# Exercise goal
Your answer must be the records, copied with no change.

# Data extracts
(** The two ends of a link agree and the decoder is between two frames. *)
Definition synced (e : Encoder) (d : Decoder) : Prop :=
  ekey e = dkey d /\ enonce e = dnonce d /\ edrbg e = ddrbg d
  /\ nextLength d = 0 /\ nextLengthInvalid d = false.

(** More data arrives behind the receive buffer. *)
Definition extend (x : bytes) (s : dstate) : dstate := mkD (dec s) (buf s ++ x) (tape s).

(** Data arrives in chunks and [Decode] is called after each. *)
Fixpoint feed (chunks : list bytes) (s : dstate) : list (result error bytes) * dstate :=
  match chunks with
  | [] => ([], s)
  | c :: chunks =>
      let '(r, s) := Decode (extend c s) in
      let '(rs, s) := feed chunks s in (r :: rs, s)
  end.

(** The nonces a sequence of [Encode] calls seals with. *)
Fixpoint encode_nonces (ps : list (Z * bytes)) (e : Encoder) : list bytes :=
  match ps with
  | [] => []
  | (frameLen, p) :: ps =>
      match Encode frameLen p e, nonce_bytes (enonce e) with
      | (Ok _, e'), Ok n => n :: encode_nonces ps e'
      | (_, e'), _ => encode_nonces ps e'
      end
  end.
End framing.

(** ** Lemmas *)

Lemma nonce_init_ok p : zlen p = noncePrefixLength -> nonce_init p = Ok (mkNonce p 1).
Proof.
  intros E. unfold nonce_init. rewrite E, Z.eqb_refl. cbn [negb].
  rewrite go_copy_full; [done|]. by rewrite E.
Qed.

Lemma nonce_bytes_panic n w : nonce_bytes n <> Panic w.
Proof. unfold nonce_bytes. by destruct (_ =? 0). Qed.

Lemma nonce_bytes_err n e : nonce_bytes n = Err e -> e = ErrNonceCounterWrapped.
Proof. unfold nonce_bytes. destruct (_ =? 0); intros; by simplify_eq. Qed.

Lemma nonce_incr_wf n : nonce_wf n -> nonce_wf (nonce_incr n).
Proof. intros [? ?]. split; [done|]. apply Z.mod_pos_bound. lia. Qed.
#[export] Hint Resolve nonce_incr_wf : wf.

Lemma read_full_Ok n b : n <= zlen b -> read_full n b = (Ok (ztake n b), zdrop n b).
Proof. intros. unfold read_full. by rewrite (proj2 (Z.leb_le _ _)). Qed.

Lemma lxor_u16 a b : 0 <= a < 2 ^ 16 -> 0 <= b < 2 ^ 16 -> 0 <= Z.lxor a b < 2 ^ 16.
Proof. by apply lxor_range. Qed.

Lemma length_mask_range b : 0 <= length_mask b < 2 ^ 16.
Proof.
  unfold length_mask. pose proof (be_decode_range (ztake 2 b)).
  assert (256 ^ zlen (ztake 2 b) <= 256 ^ 2); [|lia].
  apply Z.pow_le_mono_r; [lia|]. zlia.
Qed.

Section framing_proofs.
Context `{SipHashLaws} `{SecretBoxLaws}.

(** The cases of [decode_length]. *)
Lemma decode_length_again s :
  zlen (buf s) < lengthLength -> decode_length s = (Err ErrAgain, s).
Proof.
  intros Hl. unfold decode_length. rewrite Z.gtb_ltb.
  by rewrite (proj2 (Z.ltb_lt _ _)).
Qed.

Lemma decode_length_extend x s :
  lengthLength <= zlen (buf s) ->
  decode_length (extend x s)
  = ((decode_length s).1, extend x (decode_length s).2).
Proof.
  intros Hl. unfold decode_length, extend. cbn [dec buf tape].
  rewrite !Z.gtb_ltb, !(proj2 (Z.ltb_ge _ _)) by zlia.
  rewrite !read_full_Ok by zlia. rewrite zdrop_app_le, ztake_app_le by done.
  destruct (nonce_bytes _); try done. destruct (Drbg.NextBlock _).
  destruct (_ || _); [|done]. by destruct (Csrand.IntRange _ _ _) as [[]?].
Qed.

# Output of the exercise
(** The two ends of a link agree and the decoder is between two frames. *)
Definition synced (e : Encoder) (d : Decoder) : Prop :=
  ekey e = dkey d /\ enonce e = dnonce d /\ edrbg e = ddrbg d
  /\ nextLength d = 0 /\ nextLengthInvalid d = false.

(** More data arrives behind the receive buffer. *)
Definition extend (x : bytes) (s : dstate) : dstate := mkD (dec s) (buf s ++ x) (tape s).

(** Data arrives in chunks and [Decode] is called after each. *)
Fixpoint feed (chunks : list bytes) (s : dstate) : list (result error bytes) * dstate :=
  match chunks with
  | [] => ([], s)
  | c :: chunks =>
      let '(r, s) := Decode (extend c s) in
      let '(rs, s) := feed chunks s in (r :: rs, s)
  end.

(** The nonces a sequence of [Encode] calls seals with. *)
Fixpoint encode_nonces (ps : list (Z * bytes)) (e : Encoder) : list bytes :=
  match ps with
  | [] => []
  | (frameLen, p) :: ps =>
      match Encode frameLen p e, nonce_bytes (enonce e) with
      | (Ok _, e'), Ok n => n :: encode_nonces ps e'
      | (_, e'), _ => encode_nonces ps e'
      end
  end.
End framing.

(** ** Lemmas *)

Lemma nonce_init_ok p : zlen p = noncePrefixLength -> nonce_init p = Ok (mkNonce p 1).
Proof.
  intros E. unfold nonce_init. rewrite E, Z.eqb_refl. cbn [negb].
  rewrite go_copy_full; [done|]. by rewrite E.
Qed.

Lemma nonce_bytes_panic n w : nonce_bytes n <> Panic w.
Proof. unfold nonce_bytes. by destruct (_ =? 0). Qed.

Lemma nonce_bytes_err n e : nonce_bytes n = Err e -> e = ErrNonceCounterWrapped.
Proof. unfold nonce_bytes. destruct (_ =? 0); intros; by simplify_eq. Qed.

Lemma nonce_incr_wf n : nonce_wf n -> nonce_wf (nonce_incr n).
Proof. intros [? ?]. split; [done|]. apply Z.mod_pos_bound. lia. Qed.
#[export] Hint Resolve nonce_incr_wf : wf.

Lemma read_full_Ok n b : n <= zlen b -> read_full n b = (Ok (ztake n b), zdrop n b).
Proof. intros. unfold read_full. by rewrite (proj2 (Z.leb_le _ _)). Qed.

Lemma lxor_u16 a b : 0 <= a < 2 ^ 16 -> 0 <= b < 2 ^ 16 -> 0 <= Z.lxor a b < 2 ^ 16.
Proof. by apply lxor_range. Qed.

Lemma length_mask_range b : 0 <= length_mask b < 2 ^ 16.
Proof.
  unfold length_mask. pose proof (be_decode_range (ztake 2 b)).
  assert (256 ^ zlen (ztake 2 b) <= 256 ^ 2); [|lia].
  apply Z.pow_le_mono_r; [lia|]. zlia.
Qed.

Section framing_proofs.
Context `{SipHashLaws} `{SecretBoxLaws}.

(** The cases of [decode_length]. *)
Lemma decode_length_again s :
  zlen (buf s) < lengthLength -> decode_length s = (Err ErrAgain, s).
Proof.
  intros Hl. unfold decode_length. rewrite Z.gtb_ltb.
  by rewrite (proj2 (Z.ltb_lt _ _)).
Qed.

Lemma decode_length_extend x s :
  lengthLength <= zlen (buf s) ->
  decode_length (extend x s)
  = ((decode_length s).1, extend x (decode_length s).2).
Proof.
  intros Hl. unfold decode_length, extend. cbn [dec buf tape].
  rewrite !Z.gtb_ltb, !(proj2 (Z.ltb_ge _ _)) by zlia.
  rewrite !read_full_Ok by zlia. rewrite zdrop_app_le, ztake_app_le by done.
  destruct (nonce_bytes _); try done. destruct (Drbg.NextBlock _).
  destruct (_ || _); [|done]. by destruct (Csrand.IntRange _ _ _) as [[]?].
Qed.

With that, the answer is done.